Fig. 2. Brazilian map showing the geographical origin of the ancestors of each family.

Brazilian map highlighting the localization of city of the most ancient known ancestor from families 1–5. In light gray, the states of Paraíba (PB) and Minas Gerais (MG) are highlighted. In dark gray, the Northern region and the Mata region of the state of Minas Gerais are indicated. Four of the five ancestors came from the state of Minas Gerais: Family 1-Visconde do Rio Branco; Family 2-Monte Azul; Family 4-Ubá; Family 5-Monte Azul. The only pedigree whose oldest known ancestor came from the Northeastern region of Brazil is also indicated: Family 3-from Piancó, in the state of Paraíba.

Fig. 3. IBD analysis showing relatedness between 210 pairs of individuals from different families.

k0 is the probability of non-sharing identical-by-descent alleles. The dashed lines correspond to the kinship thresholds for Monozygotic twins, Degree 1 (parent–offspring; full siblings); Degree 2 (half siblings; uncle–nephew; grandfather–grandson), and Degree 3 (first cousins).

Fig. 4. Variant origin by local ancestry inference.

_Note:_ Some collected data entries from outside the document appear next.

(** X11. The two outputs of the attestation branch are the answers of the
    registry: ['attestation-manifest-sha'] is only ever set to the digest
    returned for the upload of the attestation manifest and
    ['referrer-index-manifest-sha'] to the one returned for the referrer
    index.  Once both uploads have completed, each output is set when the
    registry returned a digest, and is left unset when it returned none. *)
Theorem attestation_outputs_are_registry_answers (P : Platform) (w : World P) :
  (∀ value, SetOutput "attestation-manifest-sha" value ∈ trace (run P w) →
     ∃ credential registry repository manifest files,
       UploadOCIImageManifest credential registry repository manifest files
         None (Normal (Some value)) ∈ trace (run P w)) ∧
  (∀ value, SetOutput "referrer-index-manifest-sha" value ∈ trace (run P w) →
     ∃ credential registry repository index tag,
       UploadOCIIndexManifest credential registry repository index tag
         (Normal (Some value)) ∈ trace (run P w)) ∧
  (∀ i credential registry repository index tag answer',
     trace (run P w) !! i =
       Some (UploadOCIIndexManifest credential registry repository index tag
               (Normal answer')) →
     ∃ manifest files answer,
       UploadOCIImageManifest credential registry repository manifest files
         None (Normal answer) ∈ trace (run P w) ∧
       match answer with
       | Some digest =>
           SetOutput "attestation-manifest-sha" digest ∈ trace (run P w)
       | None =>
           existsb (output_named "attestation-manifest-sha") (trace (run P w)) =
             false
       end ∧
       match answer' with
       | Some digest =>
           SetOutput "referrer-index-manifest-sha" digest ∈ trace (run P w)
       | None =>
           existsb (output_named "referrer-index-manifest-sha")
             (trace (run P w)) = false
       end).
Proof.
  split; [|split].
  - intros value Hin.
    pose proof (elem_of_existsb (output_named "attestation-manifest-sha")
                  _ _ Hin eq_refl) as Hp.
    explore_run P w; keep_paths Hp; on_path Hin;
      among Hin (@output_named P "attestation-manifest-sha").
    all: injection Hin as ->; on_path_goal; eexists _, _, _, _, _; find_member.
  - intros value Hin.
    pose proof (elem_of_existsb (output_named "referrer-index-manifest-sha")
                  _ _ Hin eq_refl) as Hp.
    explore_run P w; keep_paths Hp; on_path Hin;
      among Hin (@output_named P "referrer-index-manifest-sha").
    all: injection Hin as ->; on_path_goal; eexists _, _, _, _, _; find_member.
  - intros i credential registry repository index tag answer' H.
    pose proof (lookup_existsb index_upload _ _ _ H eq_refl) as Hp.
    explore_run P w; keep_paths Hp; on_path H; locate H i (@index_upload P).
    all: inversion H; subst; cbn.
    all: eexists _, _, _; split; [find_member|].
    all: split; first [reflexivity | find_member].
Qed.

(** X12. The blobs of the package are the archives that were made.  The
    file set uploaded with the package manifest holds, under the digests
    of the zip and tar files [createArchives] returned, the contents read
    from the paths of those same files, next to the empty configuration. *)
Theorem package_blobs_from_archives (P : Platform) (w : World P) (i : nat)
    (credential registry repository : string) (manifest : OCIImageManifest P)
    (files : gmap string Buffer) (tag : string)
    (r : completion returned_digest) :
  trace (run P w) !! i =
    Some (UploadOCIImageManifest credential registry repository manifest files
            (Some tag) r) →
  ∃ src dst archives zipContents tarContents,
    CreateArchives src dst (Normal archives) ∈ trace (run P w) ∧
    trace (run P w) !! (i - 2) =
      Some (ReadFileContents (path (zipFile archives)) (Normal zipContents)) ∧
    trace (run P w) !! (i - 1) =
      Some (ReadFileContents (path (tarFile archives)) (Normal tarContents)) ∧
    files =
      <[emptyConfigSha P := Buffer_from "{}"]>
        (<[sha256 (tarFile archives) := tarContents]>
           (<[sha256 (zipFile archives) := zipContents]> ∅)).
Proof.
  intros H.
  pose proof (lookup_existsb subject_upload _ _ _ H eq_refl) as Hp.
  explore_run P w; keep_paths Hp; on_path H; locate H i (@subject_upload P).
  all: inversion H; subst; cbn.
  all: eexists _, _, _, _, _; split; [find_member|]; done.
Qed.

(** X13. What [run] reports, it reports once.  A failure is reported at
    most once and is then the last thing [run] does; each of the three
    outputs is set at most once and no other output exists;
    ['package-manifest-sha'] is set exactly when the [try] block completes
    without throwing, and never in a run that reports a failure. *)
Theorem run_reports_once (P : Platform) (w : World P) :
  (length (List.filter is_failure (trace (run P w))) ≤ 1)%nat ∧
  (∀ message, SetFailed message ∈ trace (run P w) →
     last (trace (run P w)) = Some (SetFailed message)) ∧
  (length (List.filter (output_named "attestation-manifest-sha")
             (trace (run P w))) ≤ 1)%nat ∧
  (length (List.filter (output_named "referrer-index-manifest-sha")
             (trace (run P w))) ≤ 1)%nat ∧
  (length (List.filter (output_named "package-manifest-sha")
             (trace (run P w))) ≤ 1)%nat ∧
  (∀ name value, SetOutput name value ∈ trace (run P w) →
     name = "attestation-manifest-sha" ∨
     name = "referrer-index-manifest-sha" ∨
     name = "package-manifest-sha") ∧
  (existsb (output_named "package-manifest-sha") (trace (run P w)) = true ↔
   result (run_try P w) = Normal tt) ∧
  (existsb is_failure (trace (run P w)) = true →
   existsb (output_named "package-manifest-sha") (trace (run P w)) = false).
Proof.
  explore_run P w.
  all: split; [on_path_goal; lia|].
  all: split; [intros reason Hin; on_path Hin; among Hin (@is_failure P);
               injection Hin as ->; by on_path_goal|].
  all: split; [on_path_goal; lia|].
  all: split; [on_path_goal; lia|].
  all: split; [on_path_goal; lia|].
  all: split; [intros name digest Hin; on_path Hin; among Hin (@is_output P);
               injection Hin as -> _; auto|].
  all: on_path_goal; split; [split|]; intros; first [done | discriminate].
Qed.

(** ** More runs on the concrete platforms *)

Lemma removePrefix_spec_witness :
  "sha256:f1" = "sha256:" +:+ "f1" ∧
  removePrefix "sha256:f1" "sha256:" = "f1" ∧
  (¬ ∃ rest, "f1" = "sha256:" +:+ rest) ∧
  removePrefix "f1" "sha256:" = "f1".
Proof.
  assert ("sha256:f1" = "sha256:" +:+ "f1") as Hprefixed by reflexivity.
  assert (¬ ∃ rest, "f1" = "sha256:" +:+ rest) as Hplain
    by (intros [rest Heq]; discriminate Heq).
  split; [exact Hprefixed|].
  split; [exact (proj1 (removePrefix_spec "sha256:f1" "sha256:") "f1" Hprefixed)|].
  split; [exact Hplain|].
  exact (proj1 (proj2 (removePrefix_spec "f1" "sha256:")) Hplain).
Defined.

Lemma parseSemverTagFromRef_spec_witness :
  let P := Demo.platform (Demo.honest "refs/tags/v1.2.3" true) in
  let opts := Demo.options "refs/tags/v1.2.3" true in
  let opts' := Demo.options "refs/tags/1.2.3" true in
  let version := {| raw := "1.2.3"; major := 1; minor := 2; patch := 3 |} in
  ref opts = "refs/tags/" +:+ "v" +:+ "1.2.3" ∧
  ref opts' = "refs/tags/" +:+ "1.2.3" ∧
  without_leading_v "1.2.3" = "1.2.3" ∧
  result (parseSemverTagFromRef P opts' 0) = Normal version ∧
  result (parseSemverTagFromRef P opts 0) = Normal version.
Proof.
  intros P opts opts' version.
  assert (ref opts = "refs/tags/" +:+ "v" +:+ "1.2.3") as Hv by reflexivity.
  assert (ref opts' = "refs/tags/" +:+ "1.2.3") as Hplain by reflexivity.
  assert (without_leading_v "1.2.3" = "1.2.3") as Hnumber by reflexivity.
  assert (result (parseSemverTagFromRef P opts' 0) = Normal version) as Hparsed
    by reflexivity.
  split; [exact Hv|]. split; [exact Hplain|]. split; [exact Hnumber|].
  split; [exact Hparsed|].
  exact (proj2 (proj2 (proj2 (proj2 (proj2 (parseSemverTagFromRef_spec P opts 0))))
                  opts' "1.2.3" version Hv Hplain Hnumber) Hparsed).
Defined.

Lemma referrer_tag_replaces_first_colon_only_witness :
  let P := Demo.platform (Demo.honest "refs/tags/v1.2.3" false) in
  let attested :=
    publishAttestation P (Demo.options "refs/tags/v1.2.3" false)
      (Buffer_from "{bundle}") "sha256:63" Demo.package_manifest
      "{attestation sha256:63 of sha256:f1}" "{index sha256:2a}" 0 in
  UploadOCIIndexManifest (P:=P) "token" "https://ghcr.io" "octo/action"
    "{index sha256:2a}" "sha256-f1" (Normal (Some "sha256:d5")) ∈
    trace attested ∧
  sha256Digest P (inl Demo.package_manifest) = "sha256" +:+ ":" +:+ "f1" ∧
  no_colon "sha256" = true ∧
  "sha256-f1" = "sha256" +:+ "-" +:+ "f1".
Proof.
  intros P attested.
  assert (UploadOCIIndexManifest (P:=P) "token" "https://ghcr.io" "octo/action"
            "{index sha256:2a}" "sha256-f1" (Normal (Some "sha256:d5")) ∈
            trace attested) as Hupload
    by (apply (list_elem_of_lookup_2 _ 3); reflexivity).
  assert (sha256Digest P (inl Demo.package_manifest) = "sha256" +:+ ":" +:+ "f1")
    as Hdigest by reflexivity.
  assert (no_colon "sha256" = true) as Halgorithm by reflexivity.
  split; [exact Hupload|]. split; [exact Hdigest|]. split; [exact Halgorithm|].
  exact (proj2 (referrer_tag_replaces_first_colon_only P _ _ _ _ _ _ 0
                  _ _ _ _ _ _ Hupload) "sha256" "f1" Hdigest Halgorithm).
Defined.

Lemma publishImmutableActionVersion_outcome_witness :
  let P := Demo.platform (Demo.honest "refs/tags/v1.2.3" true) in
  let options := Demo.options "refs/tags/v1.2.3" true in
  let outcome :=
    publishImmutableActionVersion P options "1.2.3" Demo.zip Demo.tar
      Demo.package_manifest 0 in
  result outcome = Normal (Some "sha256:f1") ∧
  ∃ files,
    last (trace outcome) =
      Some (UploadOCIImageManifest (P:=P) (token options)
              (containerRegistryUrl options) (nameWithOwner options)
              Demo.package_manifest files (Some "1.2.3")
              (Normal (Some "sha256:f1"))).
Proof.
  intros P options outcome.
  assert (result outcome = Normal (Some "sha256:f1")) as Hanswer by reflexivity.
  split; [exact Hanswer|].
  exact (proj1 (publishImmutableActionVersion_outcome P options "1.2.3"
                  Demo.zip Demo.tar Demo.package_manifest 0) _ Hanswer).
Defined.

Axis Y represent the phased chromosomes carrying the variant c.2090T>G:p.(Leu697Trp) in MYO3A gene. Axis X represents the 30,117 SNPs genotyped on the chromosome 10. The colors, green, blue, and red represent the African, European, and Native American ancestry, respectively. The vertical black lines point to the variant region, delimiting the minimum shared haplotype.